Relieve Spine Pain at MedStar Montgomery: To treat your pain and restore function, your physician must first accurately diagnose the location of your stenosis.

  • Taking your medical history to understand when your symptoms began and when your pain or discomfort is most severe.
  • Physical exam performed by our orthopedists to determine where your pain and discomfort is localized.  Physicians may ask you to move and bend your back and limbs in different directions.
  • Imaging tests to examine the spine and nerves themselves using state-of-the-art imaging techniques, which may include:
    • X-ray, which can help determine if your spine is narrowing, your vertebrae are thinning or if a disk or vertebra has slipped;
    • MRI, which uses powerful magnets and computer technology to create a picture of your muscles, tissues, nerves, and disks;
    • CT scan with myelogram, which combines X-ray technology with computers to provide a very detailed picture of the spine and uses an injected X-ray dye to show soft tissue that may be causing your stenosis; and
    • Selective nerve root blocks, injections of a local anesthetic into a specific nerve to pinpoint which nerve is causing your pain and weakness.

Many people with spinal stenosis find significant pain relief and restoration of function through non-surgical treatments. After making a diagnosis of stenosis, physicians generally recommend trying these approaches before resorting to surgery. Your treatment plan may include a combination of prescription or over-the-counter medications to relieve pain and reduce inflammation, pain-relieving epidural injections, and physical therapy.

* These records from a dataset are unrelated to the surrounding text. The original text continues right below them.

(* ===== verification/Command.v ===== *)
(** * Running adapters ([kovert-actions/src/command.rs])

    [resolve_tool], [run_command], [read_command_bytes], [run_raw_command] and
    [read_limited]. *)

From stdpp Require Import base tactics option list strings gmap pretty.
From Stdlib Require Import ZArith Lia Ascii.
From S2P Require Import Prelude RustStr RustPath Utf8 Config Event Effects Host.
Local Open Scope Z_scope.
Local Open Scope stdpp_scope.

(** [OUTPUT_LIMIT] of [lib.rs]. *)
Definition OUTPUT_LIMIT : Z := 64 * 1024.

Record CommandResult := mkCommandResult {
  result_success : bool;
  result_stdout : string;
  result_stderr : string;
  result_output_truncated : bool;
}.

Record RawCommandResult := mkRawCommandResult {
  raw_success : bool;
  raw_stdout : string;
  raw_stderr : string;
  raw_output_truncated : bool;
}.

Definition tool_directories : list PathBuf := ["/usr/bin"; "/usr/sbin"; "/bin"; "/sbin"].

(** [reader.take(OUTPUT_LIMIT + 1).read_to_end], then the truncation. *)
Definition read_limited (output : Result string) : Result (string * bool) :=
  match output with
  | Err _ => Err "read command output"
  | Ok output =>
      let bytes := string_take (Z.to_nat (OUTPUT_LIMIT + 1)) output in
      Ok (string_take (Z.to_nat OUTPUT_LIMIT) bytes, OUTPUT_LIMIT <? len bytes)
  end.

Section command.
Context `{Host}.

Fixpoint find_tool (name : string) (directories : list PathBuf) : M History PathBuf :=
  match directories with
  | [] => throw ("required adapter tool is unavailable: " +:+ name)
  | directory :: directories =>
      let candidate := path_join directory name in
      found ← call (IsFile candidate) (fun h => Ok (host_is_file h candidate));
      if found : bool then mret candidate else find_tool name directories
  end.

Definition resolve_tool (name : string) : M History PathBuf :=
  require (negb (contains_char slash name || contains_char "000"%char name)) "invalid tool name";;
  find_tool name tool_directories.

Definition run_raw_command (executable : PathBuf) (args : list string)
    (secret_stdin : option string) (environment : list (string * string))
    (command_timeout : Duration) : M History RawCommandResult :=
  require (is_absolute executable) "executable path must be absolute";;
  let command := mkCommandLine executable args environment
                   ((fun secret => secret +:+ String "010" EmptyString) <$> secret_stdin) in
  child ← with_context ("spawn " +:+ executable)
            (call (Spawn command) (fun h => host_spawn h command));
  lift_result (match secret_stdin, child_stdin_failure child with
               | Some _, Some e => Err e
               | _, _ => Ok tt
               end);;
  success ← lift_result (match child_status child with
                         | Exited success => Ok success
                         | WaitFailed => Err "wait for adapter"
                         | TimedOut false => Err "kill timed-out adapter"
                         | TimedOut true =>
                             Err ("command timed out after "
                                  +:+ pretty (command_timeout / 1000000000)
                                  +:+ " seconds: " +:+ executable)
                         end);
  ' (stdout, stdout_truncated) ← lift_result (read_limited (child_stdout child));
  ' (stderr, stderr_truncated) ← lift_result (read_limited (child_stderr child));
  mret (mkRawCommandResult success stdout stderr (stdout_truncated || stderr_truncated)).

Definition run_command (executable : PathBuf) (args : list string)
    (secret_stdin : option string) (environment : list (string * string))
    (command_timeout : Duration) : M History CommandResult :=
  raw ← run_raw_command executable args secret_stdin environment command_timeout;
  mret (mkCommandResult (raw_success raw) (trim (from_utf8_lossy (raw_stdout raw)))
          (trim (from_utf8_lossy (raw_stderr raw))) (raw_output_truncated raw)).

Definition read_command_bytes (executable : PathBuf) (args : list string)
    (command_timeout : Duration) : M History string :=
  raw ← run_raw_command executable args None [] command_timeout;
  require (raw_success raw) ("command failed: " +:+ trim (from_utf8_lossy (raw_stderr raw)));;
  require (negb (raw_output_truncated raw)) "command output exceeded the security limit";;
  mret (raw_stdout raw).
End command.

(** ** What is run *)

(** A utility of a system directory. *)
Definition system_tool (name : string) (path : PathBuf) : Prop :=
  exists directory, directory ∈ tool_directories /\ path = path_join directory name.

Section calls.
Context `{Host} (P : HostCall -> Prop).

Lemma find_tool_adds name directories :
  (forall d, d ∈ directories -> P (IsFile (path_join d name))) ->
  respects (adds P) (find_tool name directories).
Proof using Type*.
  induction directories as [|d ds IH]; intros Hd; simpl; [apply respects_throw, _|].
  apply respects_bind; [apply _|apply respects_call, Hd; by left|]. intros found.
  destruct found; [apply respects_ret, _|]. apply IH. intros d' Hd'. apply Hd. by right.
Qed.

Lemma find_tool_returns name directories h path h' :
  find_tool name directories h = (Return path, h') ->
  exists directory, directory ∈ directories /\ path = path_join directory name.
Proof using.
  revert h. induction directories as [|d ds IH]; intros h; simpl; [done|].
  rewrite bind_eq. unfold call. destruct (host_is_file h _).
  - intros [= <- _]. exists d. split; [by left|done].
  - intros (d' & Hd' & ->)%IH. exists d'. split; [by right|done].
Qed.

Lemma resolve_tool_returns name h path h' :
  resolve_tool name h = (Return path, h') -> system_tool name path.
Proof using.
  unfold resolve_tool. rewrite bind_eq. unfold require. destruct (negb _); [|done].
  apply find_tool_returns.
Qed.

(** The process [run_raw_command] starts. *)
Definition command_line (executable : PathBuf) (args : list string) (secret : option string)
    (environment : list (string * string)) : CommandLine :=
  mkCommandLine executable args environment
    ((fun secret => secret +:+ String "010" EmptyString) <$> secret).

Lemma run_raw_command_adds executable args secret environment timeout :
  (is_absolute executable = true ->
   P (Spawn (command_line executable args secret environment))) ->
  respects (adds P) (run_raw_command executable args secret environment timeout).
Proof using Type*.
  intros HP. apply respects_guard; [apply _|]. intros Habs. cbv zeta.
  apply respects_bind; [apply _|apply respects_with_context, respects_call; [apply _|auto]|].
  intros child. repeat (apply respects_bind; [apply _|apply respects_lift, _|intros ?]).
  repeat case_match. repeat (apply respects_bind; [apply _|apply respects_lift, _|intros ?]).
  repeat case_match. apply respects_ret, _.
Qed.

Lemma run_command_adds executable args secret environment timeout :
  (is_absolute executable = true ->
   P (Spawn (command_line executable args secret environment))) ->
  respects (adds P) (run_command executable args secret environment timeout).
Proof using Type*.
  intros HP. apply respects_bind; [apply _|by apply run_raw_command_adds|].
  intros raw. apply respects_ret, _.
Qed.

Lemma read_command_bytes_adds executable args timeout :
  (is_absolute executable = true -> P (Spawn (command_line executable args None []))) ->
  respects (adds P) (read_command_bytes executable args timeout).
Proof using Type*.
  intros HP. apply respects_bind; [apply _|by apply run_raw_command_adds|].
  intros raw. do 2 (apply respects_guard; [apply _|intros _]). apply respects_ret, _.
Qed.

(** Looking up a tool and running it. *)
Lemma with_tool_adds {A} name (k : PathBuf -> M History A) :
  (forall path, system_tool name path -> P (IsFile path)) ->
  (forall path, system_tool name path -> respects (adds P) (k path)) ->
  respects (adds P) (resolve_tool name ≫= k).
Proof using Type*.
  intros HP Hk. apply respects_bind_returns; [apply _| |].
  - apply respects_guard; [apply _|]. intros _. apply find_tool_adds.
    intros d Hd. apply HP. by exists d.
  - intros path (h & h' & Hr). by eapply Hk, resolve_tool_returns.
Qed.
End calls.

(** ** Output bounds *)
Lemma output_limit_pos : 0 < OUTPUT_LIMIT.
Proof. reflexivity. Qed.

#[local] Opaque OUTPUT_LIMIT.

Lemma string_take_length n s : (String.length (string_take n s) <= n)%nat.
Proof. revert s. induction n as [|n IH]; intros [|c s]; simpl; try lia. specialize (IH s). lia. Qed.

Lemma string_take_take m n s : (m <= n)%nat -> string_take m (string_take n s) = string_take m s.
Proof.
  revert n s. induction m as [|m IH]; intros n s Hle; [done|].
  destruct n as [|n]; [lia|]. destruct s as [|c s]; simpl; [done|]. rewrite IH by lia. done.
Qed.

Lemma string_take_length_eq n s :
  String.length (string_take n s) = Nat.min n (String.length s).
Proof. revert s. induction n as [|n IH]; intros [|c s]; simpl; try done. by rewrite IH. Qed.

(** What [read_limited] keeps: the first [OUTPUT_LIMIT] bytes, flagged when
    there were more. *)
Lemma read_limited_eq output :
  read_limited (Ok output)
  = Ok (string_take (Z.to_nat OUTPUT_LIMIT) output, OUTPUT_LIMIT <? len output).
Proof.
  unfold read_limited. pose proof output_limit_pos.
  rewrite string_take_take by lia.
  do 2 f_equal. unfold len. rewrite string_take_length_eq.
  destruct (Z.ltb_spec OUTPUT_LIMIT (Z.of_nat (String.length output)));
    [apply Z.ltb_lt|apply Z.ltb_ge]; lia.
Qed.

Lemma trim_length s : len (trim s) <= len s.
Proof.
  assert (forall s, String.length (trim_end s) <= String.length s)%nat as Hend.
  { clear s. induction s as [|c s IH]; simpl; [done|]. repeat case_match; simpl in *; lia. }
  assert (forall n s, String.length (string_drop n s) <= String.length s)%nat as Hdrop.
  { induction n as [|n IH]; intros [|c t]; simpl; try done. specialize (IH t). lia. }
  assert (forall fuel s, String.length (trim_start_go fuel s) <= String.length s)%nat as Hstart.
  { induction fuel as [|fuel IH]; intros t; simpl; [done|]. case_match; [done|].
    etrans; [apply IH|apply (Hdrop (S _))]. }
  unfold len, trim, trim_start. specialize (Hend (trim_start_go (String.length s) s)).
  specialize (Hstart (String.length s) s). lia.
Qed.

Definition bounded_output (text : string) : Prop := len text <= 3 * OUTPUT_LIMIT.

Lemma shown_output_bounded output bytes truncated :
  read_limited output = Ok (bytes, truncated) -> bounded_output (trim (from_utf8_lossy bytes)).
Proof.
  destruct output as [output|]; [|done]. rewrite read_limited_eq. intros [= <- _].
  unfold bounded_output. pose proof (trim_length (from_utf8_lossy
    (string_take (Z.to_nat OUTPUT_LIMIT) output))) as Ht.
  pose proof (utf8_lossy_bound (string_take (Z.to_nat OUTPUT_LIMIT) output)) as Hu.
  pose proof (string_take_length (Z.to_nat OUTPUT_LIMIT) output) as Hl. unfold len in *.
  pose proof output_limit_pos. lia.
Qed.

(** ** The result of a command *)
Section result.
Context `{Host}.

(** A child that ran to its end within the timeout, having read its input. *)
Definition completed (child : Child) (secret : option string) (success : bool)
    (stdout stderr : string) : Prop :=
  child_status child = Exited success /\ child_stdout child = Ok stdout
  /\ child_stderr child = Ok stderr
  /\ (secret <> None -> child_stdin_failure child = None).

Lemma run_raw_command_inv executable args secret environment timeout h raw h' :
  run_raw_command executable args secret environment timeout h = (Return raw, h') ->
  is_absolute executable = true
  /\ h' = h ++ [Spawn (command_line executable args secret environment)]
  /\ exists child stdout stderr,
       host_spawn h (command_line executable args secret environment) = Ok child
       /\ completed child secret (raw_success raw) stdout stderr
       /\ raw_stdout raw = string_take (Z.to_nat OUTPUT_LIMIT) stdout
       /\ raw_stderr raw = string_take (Z.to_nat OUTPUT_LIMIT) stderr
       /\ raw_output_truncated raw
          = (OUTPUT_LIMIT <? len stdout) || (OUTPUT_LIMIT <? len stderr).
Proof.
  unfold run_raw_command. rewrite bind_eq. unfold require.
  destruct (is_absolute executable); [simpl|done]. rewrite bind_eq.
  unfold with_context, try_catch, call.
  fold (command_line executable args secret environment).
  destruct (host_spawn h _) as [child|e]; [simpl|done].
  rewrite bind_eq. destruct child as [failure status out err]; cbn [child_stdin_failure].
  rewrite lift_eq. destruct secret as [secret|], failure as [failure|]; try done;
  cbn; rewrite bind_eq, lift_eq; destruct status as [success| |[]]; try done; cbn;
  rewrite bind_eq, lift_eq; (destruct out as [out|]; [rewrite read_limited_eq|done]); cbn;
  rewrite bind_eq, lift_eq; (destruct err as [err|]; [rewrite read_limited_eq|done]); cbn;
  intros [= <- <-]; (split_and!; [done..|]); eexists _, out, err; by split_and!.
Qed.

(** C35: A command that yields a result is one process started from an absolute path that
    exited in time; the output is at most three times OUTPUT_LIMIT bytes after lossy
    decoding, and the truncation flag is set exactly when a stream exceeded OUTPUT_LIMIT. *)
Theorem run_command_result executable args secret environment timeout h result h' :
  run_command executable args secret environment timeout h = (Return result, h') ->
  is_absolute executable = true
  /\ h' = h ++ [Spawn (command_line executable args secret environment)]
  /\ bounded_output (result_stdout result) /\ bounded_output (result_stderr result)
  /\ exists child stdout stderr,
       host_spawn h (command_line executable args secret environment) = Ok child
       /\ completed child secret (result_success result) stdout stderr
       /\ result_output_truncated result
          = (OUTPUT_LIMIT <? len stdout) || (OUTPUT_LIMIT <? len stderr).
Proof.
  unfold run_command. rewrite bind_eq.
  destruct (run_raw_command _ _ _ _ _ h) as [[raw|e|] h1] eqn:Hraw; [|done|done].
  intros [= <- <-].
  apply run_raw_command_inv in Hraw as (Habs & -> & child & out & err & Hs & Hc & Ho & He & Ht).
  simpl. rewrite Ho, He. split_and!; [done|done| | |].
  - eapply shown_output_bounded, read_limited_eq.
  - eapply shown_output_bounded, read_limited_eq.
  - exists child, out, err. by rewrite Ht.
Qed.
End result.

Physical therapy can increase strength in the muscles supporting the spine and improve your ability to stand, walk, and perform other activities without pain or discomfort. Your physician may recommend activity modifications that put you in a forward position, opening up the spinal canal and relieving pressure on the spinal cord. Suggestions may include leaning on a walker or shopping cart when walking, or exercising while leaning forward on a stationary bike.


When stenosis is severe, surgery may be recommended. MedStar Montgomery’s fellowship-trained surgeons will recommend the appropriate procedure to treat your specific condition. Surgeries commonly performed to relieve pain and improve function for severe stenosis cases include:

  • Laminectomy: A minimally-invasive procedure which involves making small incision in the spine to reach the narrowed bones and remove the area of compression.
  • Laminectomy with Spinal Fusion: If the narrowing is extensive and the laminectomy procedure to remove the narrowed bones will destabilize the spine, surgery will include a spinal fusion. This procedure joins vertebrae with together with a bone graft and uses a titanium plate and screws to stabilize the area while the graft heals.
  • Anterior Cervical Discectomy and Fusion (ACDF): This procedure may be recommended for patients with cervical stenosis if the neck is bending far forward. In the ACDF procedure, a degenerated or herniated disc is removed through the front of the neck in order to correct narrowing, reduce spinal pressure, and relieve pain. This procedure is combined with a fusion surgery to stabilize the neck.